- [WHAT NEEDS TO BE DONE] Repeat the records below exactly, beginning at the first line and finishing with the line that contains "intros [Hq Ht]".

- [RECORDS SUPPLIED]

====

Lemma handleAsyncInsertions_spec q l : Inv q l -> self q = curEventQueue q ->
  exists q', handleAsyncInsertions q = Done q' /\ SameQueue q q' /\ async_queue q' = [] /\
    SameFields (events q) (events q') /\ Inv q' (drained (events q) l (async_queue q)).
Proof.
  intros [Hq Ht] Hs. unfold handleAsyncInsertions. rewrite decide_True by done.
  destruct (drainAsync_spec (async_queue q) q l Hq (proj1 Ht)) as (q' & -> & Hs' & Ha' & Hf' & Hq').
  { intros x Hx. apply Ht, elem_of_app. by right. }
  exists q'. repeat (split; [done|]). rewrite Ha', app_nil_r. destruct Hs' as (-> & _).
  apply (Tracked_perm _ _ (locs l ++ async_queue q)); [by rewrite drained_perm|].
  eapply Tracked_ext; [|exact Ht]. by apply SameFields_tracks.
Qed.

(** ** Servicing *)

Lemma Queued_nil h p : Queued h p [] -> p = None.
Proof.
  intros (bs & Hb & _ & _ & Hi). destruct bs as [|[k b] bs]; [done|].
  destruct Hb as (top & rest & e & -> & _). by rewrite items_cons in Hi.
Qed.

Lemma Queued_head h p k x l : Queued h p ((k, x) :: l) -> p = Some x.
Proof.
  intros (bs & Hb & _ & _ & Hi). destruct bs as [|[k0 b] bs]; [done|].
  destruct Hb as (top & rest & e & -> & -> & _). rewrite items_cons in Hi. by injection Hi as _ ->.
Qed.

Lemma cancel_head k x l : NoDup (locs ((k, x) :: l)) -> cancel x ((k, x) :: l) = l.
Proof.
  intros [Hx _]%NoDup_cons. unfold cancel. rewrite filter_cons_False by by intros []. by apply cancel_none.
Qed.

====

- [TASK RESULT]
Lemma handleAsyncInsertions_spec q l : Inv q l -> self q = curEventQueue q ->
  exists q', handleAsyncInsertions q = Done q' /\ SameQueue q q' /\ async_queue q' = [] /\
    SameFields (events q) (events q') /\ Inv q' (drained (events q) l (async_queue q)).
Proof.
  intros [Hq Ht] Hs. unfold handleAsyncInsertions. rewrite decide_True by done.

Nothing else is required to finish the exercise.